Recently, the Emerald ran a piece titled “Health doesn’t come in supersized portions” which offered a critique on the “Health At Every Size” (HAES) campaign. While I don’t subscribe to the HAES campaign—because I don’t believe it is radical enough—the arguments leveled against it were not unfamiliar to me as a fat woman involved in body positivity. Many people who are new to body positivity movements perceive them as having little respect for the “science” and “facts” of the obesity crisis.
Perhaps those who are alarmed by the way that body positivity rejects traditional notions of “health” simply fail to see health as a full picture—one which crucially includes mental health. Body positivity calls attention to the fact that physical health cannot simply be achieved through the mental warfare of fat-shaming. Which might be why, according to their homepage, HAES’s primary components are: respect, critical awareness, and compassionate self-care.
With regard to exercise, HAES states that they help members with “finding the joy in moving one’s body and being physically active.” For fat people, exercise is so often made into a practice of self-hatred: we are meant to punish our bodies mercilessly until they conform to some magical goal weight—at which point, presumably, we are meant to transform into happy people with high self-esteem. But the truth is that you can’t internalize feelings of inadequacy, shame, and disgust for years and then expect them to disappear just because your BMI registers as “normal.”
In my own experience as an undergrad at CU Boulder (which has the highest rates of eating disorders on college campuses in the nation, and is located, uncoincidentally, in the thinnest city in the United States), I often felt out-of-place. This feeling was manageable until a peer announced in class that she loved running past fat people on the indoor track because it made her feel good to see them struggling more than she did.
After her comment, I stopped going to public gyms altogether for several years. I was horrified by the idea that this is what thin people actually thought about seeing bodies like mine mid-exercise.
Believe it or not, being exposed to more positive views of fatness probably would have helped me get back in the gym after that incident. The stigma of fatness certainly seems to be one of its greatest contributors.
That stigma is exactly why body positive movements work so diligently to avoid messages of shame, in both exercise and eating. For example, HAES discusses diet not in terms of weight loss, but rather in terms of “eating in a flexible and attuned manner that values pleasure and honors internal cues of hunger, satiety and appetite, while respecting the social conditions that frame eating options.”
HAES’s recognition that systemic conditions often determine eating and exercising behaviors is crucial. Those who have never lived in a food desert, suffered from food insecurity,or dealt with other restrictions may not understand that financial, cultural, and emotional relationships with food can be complicated.

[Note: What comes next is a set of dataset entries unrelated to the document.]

(** A left inverse of e -> e^2 + e, apart from bit 0. *)
Definition unsquare : list Z :=
  [0x19c9369f278adc02; 0x84b2b22ab2383ee4; 0x84b2b22ab2383ee6; 0x9d7b84b495b3e3f6; 0x84b2b22ab2383ee2;
   0x37c470b49213f790; 0x9d7b84b495b3e3fe; 0x1000a0105137c; 0x84b2b22ab2383ef2; 0x368e964a8edce1fc;
   0x37c470b49213f7b0; 0x19c9368e278fdf4c; 0x9d7b84b495b3e3be; 0x2e4da23cbc7d4570; 0x1000a010513fc;
   0x84f35772bac24232; 0x84b2b22ab2383ff2; 0x37c570ba9314e4fc; 0x368e964a8edce3fc; 0xb377c390213cdb0e;
   0x37c470b49213f3b0; 0x85ed5a3aa99c24f2; 0x19c9368e278fd74c; 0xaabff0000780000e; 0x9d7b84b495b3f3be;
   0x84b6b3dab03038f2; 0x2e4da23cbc7d6570; 0x511ea03494ffc; 0x1000a010553fc; 0xae0c0220343c6c0e;
   0x84f35772bac2c232; 0x800000008000000e; 0x84b2b22ab2393ff2; 0xb376c29c202bc97e; 0x37c570ba9316e4fc;
   0x9c3062488879e6ce; 0x368e964a8ed8e3fc; 0x41e42c08e47e70; 0xb377c3902134db0e; 0x85b9b108a60f56ce;
   0x37c470b49203f3b0; 0x19dd3b6e21f3cb4c; 0x85ed5a3aa9bc24f2; 0x198ddf682c428ac0; 0x19c9368e27cfd74c;
   0x4b7c68431ca84b0; 0xaabff0000700000e; 0x8040655489ffefbe; 0x9d7b84b494b3f3be; 0x18c1354e32bfa74c;
   0x84b6b3dab23038f2; 0xaaf613cc0f74627e; 0x2e4da23cb87d6570; 0x3248b3d6b3342a8c; 0x511ea0b494ffc;
   0xb60813c00e70700e; 0x1000a110553fc; 0x1e0d022a05393ffc; 0xae0c0220143c6c0e; 0xe0c0220143c6c00;
   0x84f35772fac2c232; 0x0; 0x800000000000000e; 0xc041e55948fbfdce].

Lemma linear_lxor cols : forall y z, linear cols (Z.lxor y z) = Z.lxor (linear cols y) (linear cols z).
Proof.
  induction cols as [|c cols IH]; intros y z; cbn [linear]; [reflexivity|].
  rewrite Z.shiftr_lxor, IH, Z.lxor_spec, lxor_swap. f_equal.
  destruct (Z.testbit y 0), (Z.testbit z 0); cbn [xorb]; now rewrite ?Z.lxor_nilpotent, ?Z.lxor_0_r, ?Z.lxor_0_l.
Qed.
(* ===== verification/Bitset.v ===== *)
(** [dynamic_bitset] of [utils/dynamic_bitset.h], the container of the choice
    bits: a vector of blocks of [bits_per_block] bits and the number of bits in
    use.  This file has the data, the private helpers, the construction and the
    operations on single bits, blocks and whole bitsets, the invariant
    ([check_consistency]) and what each operation does to bit i.  The asserts
    of [test], of the inclusions and of ranges are part of the operations ([None] where
    one fires), those of the other operations guard them in [BitsetSpec].  Positions are
    natural numbers: sizes and indexes of a bitset in memory do not overflow [size_t].
    The one sum an argument can make wrap, the last position of a range, is taken in 64
    bits. *)
From Stdlib Require Import ZArith Lia List Bool.
From S2P Require Import Prelude.
Import ListNotations.

(** ** The code *)

Record dynamic_bitset := DynamicBitset { m_blocks : list Z; m_bits_number : nat }.

(** [x op= ...] on block [i], for the [n] blocks from [i] on. *)
Definition for_blocks (i n : nat) (f : nat -> Z -> Z) (l : list Z) : list Z :=
  fold_left (fun l i => upd l i (f i (at_ l i))) (seq i n) l.

(** [assert(c)] before [x]. *)
Definition assert {A} (c : bool) (x : A) : option A := if c then Some x else None.

Section Code.
(** [bits_per_block], the number of bits of [block_type]. *)
Context (w : nat).
#[local] Notation "x &&& y" := (Z.land x y) (at level 40, left associativity).
#[local] Notation "x ||| y" := (Z.lor x y) (at level 50, left associativity).

(** The conversion to [block_type]. *)
Definition block_type (x : Z) : Z := uwrap (Z.of_nat w) x.

Definition zero_block : Z := 0.
Definition one_block : Z := block_type (Z.lnot zero_block).
Definition block_last_bit_index : nat := w - 1.

Definition blocks_required (nbits : nat) : nat := nbits / w + (if (0 <? nbits mod w)%nat then 1 else 0).
Definition block_index (pos : nat) : nat := pos / w.
Definition bit_index (pos : nat) : nat := pos mod w.
Definition bit_mask (pos : nat) : Z := block_type (1 [<<] Z.of_nat (bit_index pos)).

(** The overload with a first and a last bit. *)
Definition range_mask (first last : nat) : Z :=
  let first := bit_index first in
  let last := bit_index last in
  if (last =? block_last_bit_index)%nat then block_type (one_block [<<] Z.of_nat first)
  else block_type (Z.lxor ((1 [<<] Z.of_nat (last + 1)) - 1) ((1 [<<] Z.of_nat first) - 1)).

Definition set_block_bits (block : Z) (first last : nat) (val : bool) : Z :=
  if val then block ||| range_mask first last
  else block &&& block_type (Z.lnot (range_mask first last)).

Definition flip_block_bits (block : Z) (first last : nat) : Z := Z.lxor block (range_mask first last).

Definition get_block (b : dynamic_bitset) (pos : nat) : Z := at_ (m_blocks b) (block_index pos).
Definition last_block (b : dynamic_bitset) : Z := at_ (m_blocks b) (length (m_blocks b) - 1).
Definition extra_bits_number (b : dynamic_bitset) : nat := bit_index (m_bits_number b).
Definition unused_bits_number (b : dynamic_bitset) : nat := w - extra_bits_number b.

Definition size (b : dynamic_bitset) : nat := m_bits_number b.
Definition num_blocks (b : dynamic_bitset) : nat := length (m_blocks b).
Definition empty (b : dynamic_bitset) : bool := (size b =? 0)%nat.

(** [last_block() = v] *)
Definition set_last_block (l : list Z) (v : Z) : list Z := upd l (length l - 1) v.

Definition sanitize (b : dynamic_bitset) : dynamic_bitset :=
  let shift := (m_bits_number b mod w)%nat in
  if (0 <? shift)%nat then
    let v := last_block b &&& block_type (Z.lnot (one_block [<<] Z.of_nat shift)) in
    DynamicBitset (set_last_block (m_blocks b) v) (m_bits_number b)
  else b.

Definition check_unused_bits (b : dynamic_bitset) : bool :=
  let extra_bits := extra_bits_number b in
  if (0 <? extra_bits)%nat then (last_block b &&& (one_block [<<] Z.of_nat extra_bits)) =? zero_block
  else true.
Definition check_size (b : dynamic_bitset) : bool := (blocks_required (size b) =? length (m_blocks b))%nat.
Definition check_consistency (b : dynamic_bitset) : bool := check_unused_bits b && check_size b.
(* ===== verification/BitsetOps.v ===== *)
(** The rest of [dynamic_bitset] of [utils/dynamic_bitset.h]: ranges of bits,
    shifts, the [reference] class, the queries, the search for set bits and the
    iteration over them, the order and the conversion to and from strings.  Each
    operation is shown to do on the bits what it is for.  [npos] is [None]; the
    standard library's [popcount] and [countr_zero] are written out. *)
From Stdlib Require Import ZArith Lia List Bool Ascii.
From S2P Require Import Prelude.
From S2P Require Import Bitset.
Import ListNotations.

(** ** The code *)

(** [std::popcount] and [std::countr_zero] of a [w]-bit block. *)
Definition popcount (w : nat) (x : Z) : nat := length (filter (fun j => Z.testbit x (Z.of_nat j)) (seq 0 w)).
Fixpoint countr_zero (w : nat) (x : Z) : nat :=
  match w with
  | O => O
  | S n => if Z.testbit x 0 then O else S (countr_zero n (x [>>] 1))
  end.

(** A [reference]: the block it points to and the mask of its bit. *)
Record reference := Reference { ref_block : nat; ref_mask : Z }.

Section Code.
Context (w : nat).
#[local] Notation "x &&& y" := (Z.land x y) (at level 40, left associativity).
#[local] Notation "x ||| y" := (Z.lor x y) (at level 50, left associativity).

(** *** Ranges *)

(** [pos + len - 1] and [--i] in the 64-bit unsigned [size_type]. *)
Definition range_last (pos len : nat) : nat := Z.to_nat (u64 (Z.of_nat pos + Z.of_nat len - 1)).
Definition index_before (i : nat) : nat := Z.to_nat (u64 (Z.of_nat i - 1)).

(** [for (i = first; i <= last; ++i)] over the blocks; [None] where it runs past them. *)
Definition full_blocks (first last : nat) (f : nat -> Z -> Z) (l : list Z) : option (list Z) :=
  if ((last <? first) || (last <? length l))%nat then Some (for_blocks first (last + 1 - first) f l) else None.
Lemma countr_zero_ok n : forall x, (exists j, (j < n)%nat /\ Z.testbit x (Z.of_nat j) = true) ->
  (countr_zero n x < n)%nat /\ Z.testbit x (Z.of_nat (countr_zero n x)) = true /\
  forall j, (j < countr_zero n x)%nat -> Z.testbit x (Z.of_nat j) = false.
Proof.
  induction n as [|n IH]; intros x (j & Hj & T); [lia|]. cbn [countr_zero]. destruct (Z.testbit x 0) eqn:E.
  - split; [lia|]. split; [exact E|]. intros k Hk. lia.
  - assert (B : forall k, Z.testbit (x [>>] 1) (Z.of_nat k) = Z.testbit x (Z.of_nat (S k))).
    { intros k. rewrite Z.shiftr_spec by lia. f_equal. lia. }
    destruct j as [|j]; [change (Z.of_nat 0) with 0 in T; congruence|].
    destruct (IH (x [>>] 1)) as (H1 & H2 & H3). { exists j. split; [lia|]. now rewrite B. }
    split; [lia|]. rewrite <- B. split; [exact H2|]. intros [|k] Hk; [exact E|]. rewrite <- B. apply H3. lia.
Qed.

(** The search from block [a] on. *)
Lemma find_block_ok b n : wf b -> forall a, (length (m_blocks b) <= a + n)%nat ->
  is_next b (a * w) (find_block w (m_blocks b) (seq a n)).
Proof.
  intros H. assert (Hat : forall i, block_ok (at_ (m_blocks b) i)) by (intros; apply at_ok; [exact w_pos|apply H]).
  induction n as [|n IH]; intros a Ha; cbn [seq find_block].
  - intros k Hk. apply bit_at_out; [exact w_pos|]. nia.
  - unfold zero_block. destruct (at_ (m_blocks b) a =? 0) eqn:E; cbn [negb].
    + assert (Z : forall k, (a * w <= k < S a * w)%nat -> bit_at b k = false).
      { intros k Hk. destruct (pos_split w w_pos k) as (i & j & -> & Hj & _ & _). rewrite (bit_at_split w w_pos) by exact Hj.
        replace i with a by nia. apply block_zero; [apply Hat|exact E]. }
      specialize (IH (S a) ltac:(lia)). destruct (find_block w (m_blocks b) (seq (S a) n)) as [q|]; cbn [is_next] in *.
      * destruct IH as (H1 & H2 & H3). split; [lia|]. split; [exact H2|]. intros k Hk.
        destruct (Nat.lt_ge_cases k (S a * w)); [apply Z; lia|apply H3; lia].
      * intros k Hk. destruct (Nat.lt_ge_cases k (S a * w)); [apply Z; lia|apply IH; lia].
    + apply block_nonzero, countr_zero_ok in E; [|apply Hat]. destruct E as (H1 & H2 & H3). cbn [is_next]. split; [lia|].
      split; [now rewrite (bit_at_split w w_pos)|]. intros k Hk. replace k with (a * w + (k - a * w))%nat by lia.
      rewrite (bit_at_split w w_pos) by lia. apply H3. lia.
Qed.

Lemma find_first_ok b : wf b -> is_next b 0 (find_first w b).
Proof. intros H. apply (find_block_ok b (length (m_blocks b)) H 0). lia. Qed.

Lemma find_next_ok b prev : wf b -> is_next b (prev + 1) (find_next w b prev).
Proof.
  intros H. unfold find_next, empty, size, zero_block, block_index, bit_index.
  assert (Hat : forall i, block_ok (at_ (m_blocks b) i)) by (intros; apply at_ok; [exact w_pos|apply H]).
  destruct ((m_bits_number b =? 0)%nat || (m_bits_number b - 1 <=? prev)%nat) eqn:E.
  { intros k Hk. apply H. apply orb_true_iff in E as [E|E]; [apply Nat.eqb_eq in E|apply Nat.leb_le in E]; lia. }
  apply orb_false_iff in E as [E1 E2]. apply Nat.eqb_neq in E1. apply Nat.leb_gt in E2.
  destruct (pos_split w w_pos (prev + 1)) as (a & j & -> & Hj & -> & ->). cbv zeta. set (p := (a * w + j)%nat).
  assert (B : forall k, (p <= k < (a + 1) * w)%nat ->
            bit_at b k = Z.testbit (block_type w (at_ (m_blocks b) a [>>] Z.of_nat j)) (Z.of_nat (k - p))).
  { intros k Hk. rewrite wrap_bit, shr_bit by exact w_pos. destruct (Nat.ltb_spec (k - p) w); [|lia]. cbn [andb].
    replace k with (a * w + (k - p + j))%nat at 1 by lia. apply (bit_at_split w w_pos). lia. }
  assert (Hs : block_ok (block_type w (at_ (m_blocks b) a [>>] Z.of_nat j))) by auto with bitset.
  destruct (block_type w (at_ (m_blocks b) a [>>] Z.of_nat j) =? 0) eqn:E; cbn [negb].
  - assert (Z : forall k, (p <= k < (a + 1) * w)%nat -> bit_at b k = false).
    { intros k Hk. rewrite B by exact Hk. apply block_zero; [apply Hs|exact E]. }
    pose proof (find_block_ok b (length (m_blocks b) - (a + 1)) H (a + 1) ltac:(lia)) as F.
    destruct (find_block _ _ _) as [q|]; cbn [is_next] in *.
    + destruct F as (H1 & H2 & H3). split; [lia|]. split; [exact H2|]. intros k Hk.
      destruct (Nat.lt_ge_cases k ((a + 1) * w)); [apply Z; lia|apply H3; lia].
    + intros k Hk. destruct (Nat.lt_ge_cases k ((a + 1) * w)); [apply Z; lia|apply F; lia].
  - pose proof (proj1 (block_nonzero _ Hs) E) as Ex. apply countr_zero_ok in Ex. set (c := countr_zero _ _) in *.
    destruct Ex as (H1 & H2 & H3).
    assert (Hc : (j + c < w)%nat).
    { rewrite wrap_bit, shr_bit in H2 by exact w_pos. apply andb_true_iff in H2 as [_ H2].
      destruct (Nat.lt_ge_cases (j + c) w) as [Hc|Hc]; [exact Hc|].
      rewrite (block_bit_high w w_pos (at_ (m_blocks b) a) (c + j)) in H2 by (apply Hat || lia). discriminate. }
    cbn [is_next]. split; [lia|]. split.
    + rewrite B by lia. replace (p + c - p)%nat with c by lia. exact H2.
    + intros k Hk. rewrite B by lia. apply H3. lia.
Qed.

(** The set bits from [p] on, in order. *)
Definition set_bits_from (b : dynamic_bitset) (p : nat) : list nat := filter (bit_at b) (seq p (m_bits_number b - p)).

Lemma set_bits_next b p r : wf b -> is_next b p r ->
  set_bits_from b p = match r with Some q => q :: set_bits_from b (q + 1) | None => [] end.
Proof.
  intros H N. unfold set_bits_from. destruct r as [q|]; cbn [is_next] in N.
  - destruct N as (Hq & T & Z). pose proof (bit_range b q H T) as Hn.
    replace (m_bits_number b - p)%nat with ((q - p) + S (m_bits_number b - (q + 1)))%nat by lia.
    rewrite seq_app, filter_app, filter_none, app_nil_l.
    + replace (p + (q - p))%nat with q by lia. cbn [seq filter]. rewrite T. now rewrite Nat.add_1_r.
    + intros k Hk. apply in_seq in Hk. apply Z. lia.
  - apply filter_none. intros k Hk. apply in_seq in Hk. apply N. lia.
Qed.

(** [iterate_bits_on] calls the function on the set bits in increasing order
    until it says stop; one turn per set bit is enough fuel. *)
Lemma iterate_loop_ok {A} b (f : A -> nat -> A * bool) : wf b -> forall fuel p r a, is_next b p r ->
  (length (set_bits_from b p) <= fuel)%nat -> iterate_loop w fuel b f r a = Some (fold_while f (set_bits_from b p) a).
Proof.
  intros H. induction fuel as [|fuel IH]; intros p r a N L; rewrite (set_bits_next b p r H N) in *; destruct r as [q|];
    cbn [iterate_loop fold_while length] in *; try reflexivity; [lia|].
  destruct (f a q) as [a' []]; [|reflexivity]. apply IH; [now apply find_next_ok|lia].
Qed.

Lemma iterate_bits_on_ok {A} b (f : A -> nat -> A * bool) fuel a : wf b -> (count w b <= fuel)%nat ->
  iterate_bits_on w fuel b f a = Some (fold_while f (filter (bit_at b) (seq 0 (m_bits_number b))) a).
Proof.
  intros H L. rewrite count_ok in L by exact H. unfold Bitset.bits in L. rewrite filter_map_length in L.
  unfold iterate_bits_on. rewrite (iterate_loop_ok b f H fuel 0); [|now apply find_first_ok|]; unfold set_bits_from; now rewrite Nat.sub_0_r.
Qed.

(** ** Order *)

Lemma value_bound l n : Forall block_ok l -> 0 <= blocks_value w l n < 2 ^ (Z.of_nat w * Z.of_nat n).
Proof.
  intros F. induction n as [|n IH]; cbn [blocks_value].
  - rewrite Z.mul_0_r. cbn. lia.
  - pose proof (at_ok w w_pos l n F) as Hx. unfold Bitset.block_ok in Hx.
    replace (Z.of_nat w * Z.of_nat (S n)) with (Z.of_nat w + Z.of_nat w * Z.of_nat n) by lia.
    rewrite (Z.pow_add_r 2 (Z.of_nat w) (Z.of_nat w * Z.of_nat n)) by lia. nia.
Qed.

(** Two numbers that agree above block [n] are ordered by it. *)
Lemma compare_down_ok l r n : Forall block_ok l -> Forall block_ok r ->
  match compare_down l r n with
  | Some v => v = (blocks_value w l (S n) <? blocks_value w r (S n)) /\ blocks_value w l (S n) <> blocks_value w r (S n)
  | None => blocks_value w l (S n) - blocks_value w r (S n) = at_ l 0 - at_ r 0
  end.
Proof.
  intros Fl Fr. induction n as [|n IH].
  - cbn [compare_down blocks_value]. rewrite Z.mul_0_r. lia.
  - cbn [compare_down]. destruct (Z.eqb_spec (at_ l (S n)) (at_ r (S n))) as [E|E]; cbn [negb].
    + destruct (compare_down l r n) as [v|]; cbn [blocks_value] in *; rewrite E.
      * destruct IH as [-> N]. split; [|lia]. apply eq_true_iff_eq. rewrite !Z.ltb_lt. lia.
      * lia.
    + pose proof (value_bound l (S n) Fl) as Bl. pose proof (value_bound r (S n) Fr) as Br.
      cbn [blocks_value] in *. set (P := 2 ^ (Z.of_nat w * Z.of_nat (S n))) in *. split; [|nia].
      apply eq_true_iff_eq. rewrite !Z.ltb_lt. nia.
Qed.

Lemma longer_loop_ok l m : forall n, Forall block_ok l ->
  if longer_loop l (m + n - 1) n then 2 ^ (Z.of_nat w * Z.of_nat m) <= blocks_value w l (m + n)
  else blocks_value w l (m + n) = blocks_value w l m.
Proof.
  intros n F. induction n as [|n IH]; cbn [longer_loop].
  - now rewrite Nat.add_0_r.
  - replace (m + S n - 1)%nat with (m + n)%nat by lia. replace (m + S n)%nat with (S (m + n)) by lia. cbn [blocks_value].
    pose proof (value_bound l (m + n) F) as B. pose proof (at_ok w w_pos l (m + n) F) as [Hx _].
    assert (P : 2 ^ (Z.of_nat w * Z.of_nat m) <= 2 ^ (Z.of_nat w * Z.of_nat (m + n))) by (apply Z.pow_le_mono_r; lia).
    pose proof (Z.pow_pos_nonneg 2 (Z.of_nat w * Z.of_nat m) ltac:(lia) ltac:(lia)).
    destruct (Z.eqb_spec (at_ l (m + n)) 0) as [E|E]; cbn [negb].
    + rewrite E. destruct (longer_loop l (m + n - 1) n); lia.
    + nia.
Qed.

Definition value_ltb (b c : dynamic_bitset) : bool :=
  (bitset_value w b <? bitset_value w c) ||
  ((bitset_value w b =? bitset_value w c) && (m_bits_number b <? m_bits_number c)%nat).

Lemma blocks_required_mono n m : (n <= m)%nat -> (blocks_required w n <= blocks_required w m)%nat.
Proof.
  intros H. pose proof (blocks_required_bound w w_pos n). pose proof (blocks_required_bound w w_pos m). nia.
Qed.

Lemma value_empty b : wf b -> m_bits_number b = 0%nat -> bitset_value w b = 0.
Proof.
  intros H E. pose proof (wf_blocks w w_pos b H) as Hn. unfold bitset_value.
  replace (length (m_blocks b)) with 0%nat by nia. reflexivity.
Qed.

Lemma value_nonneg b : wf b -> 0 <= bitset_value w b.
Proof. intros H. apply value_bound, H. Qed.

(** The last comparisons, block 0 and sizes, once the blocks above agree. *)
Lemma compare_tail l r n (same : bool) (dflt : bool) : Forall block_ok l -> Forall block_ok r ->
  (same = true -> dflt = false) ->
  match compare_down l r n with
  | Some v => v
  | None => if same then at_ l 0 <? at_ r 0 else if negb (at_ l 0 =? at_ r 0) then at_ l 0 <? at_ r 0 else dflt
  end = (blocks_value w l (S n) <? blocks_value w r (S n)) || ((blocks_value w l (S n) =? blocks_value w r (S n)) && dflt).
Proof.
  intros Fl Fr Hs. pose proof (compare_down_ok l r n Fl Fr) as C. destruct (compare_down l r n) as [v|].
  - destruct C as [-> N]. rewrite (proj2 (Z.eqb_neq _ _) N). cbn [andb]. now rewrite orb_false_r.
  - replace (blocks_value w l (S n) <? blocks_value w r (S n)) with (at_ l 0 <? at_ r 0) by
      (apply eq_true_iff_eq; rewrite !Z.ltb_lt; lia).
    replace (blocks_value w l (S n) =? blocks_value w r (S n)) with (at_ l 0 =? at_ r 0) by
      (apply eq_true_iff_eq; rewrite !Z.eqb_eq; lia).
    destruct same; [rewrite Hs by reflexivity; now rewrite andb_false_r, orb_false_r|].
    destruct (Z.eqb_spec (at_ l 0) (at_ r 0)) as [->|]; cbn [negb andb]; [now rewrite Z.ltb_irrefl|now rewrite orb_false_r].
Qed.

Being able to access unprocessed food is a privilege; so is having time to prepare food at home; so is having a vehicle for grocery trips; so is having a good knowledge of nutrition.
Moreover, the science actually does agree with a weight-neutral approach to exercise and nutrition. In 2015, the American Journal of Public Health ran a study which suggested that:
“The development of the concept of meeting an ideal weight was the beginning of increasing obesity. Weight stigma, the perception of being fat, lack of understanding of normal growth and development, and increased concern about obesity… have reinforced each other to promote dieting. Because weight suppression and disinhibition provoke long-term weight increase, dieting is a major factor producing the obesity epidemic.”
Other studies agree. In “Medicare’s search for effective obesity treatments: diets are not the answer,” researchers reviewed 31 long-term weight loss studies. They found that even when dieting did lead to modest weight loss, “complete weight regain was found in the majority” of participants. One study from the review found that 83% of dieters regained more weight than they had lost after two years; and another found that 50% of dieters “weighed more than 11 pounds over their starting weight five years after the diet.”
Dieting just isn’t cutting it. Fat acceptance starts with understanding that weight isn’t a simple equation of adding cardio or subtracting brownies.
Fat acceptance means accepting bodies that don’t fit into an arbitrary categorization of what is “normal.” So, fat acceptance also means accepting disabled bodies, racialized bodies, and bodies that are gender-nonconforming.
For me, fat acceptance is a rejection, too: a rejection of unhappiness. Because I can, in fact, be fat while also being happy and healthy.
We live in a toxic culture that glorifies an unrealistic commodified thin-ideal, while also creating systemic barriers that restrict access to better health options. Fat people who have the audacity to love and accept themselves are not the real enemies here. The general cultural trend of pointing fingers and blaming us for perceived personal failures is not the way to solve a public health crisis.
A better way forward is to learn how to treat each other’s bodies with mutual compassion, respect, and care—while also working to address the economic and social conditions making it difficult for many Americans to lead healthier lifestyles.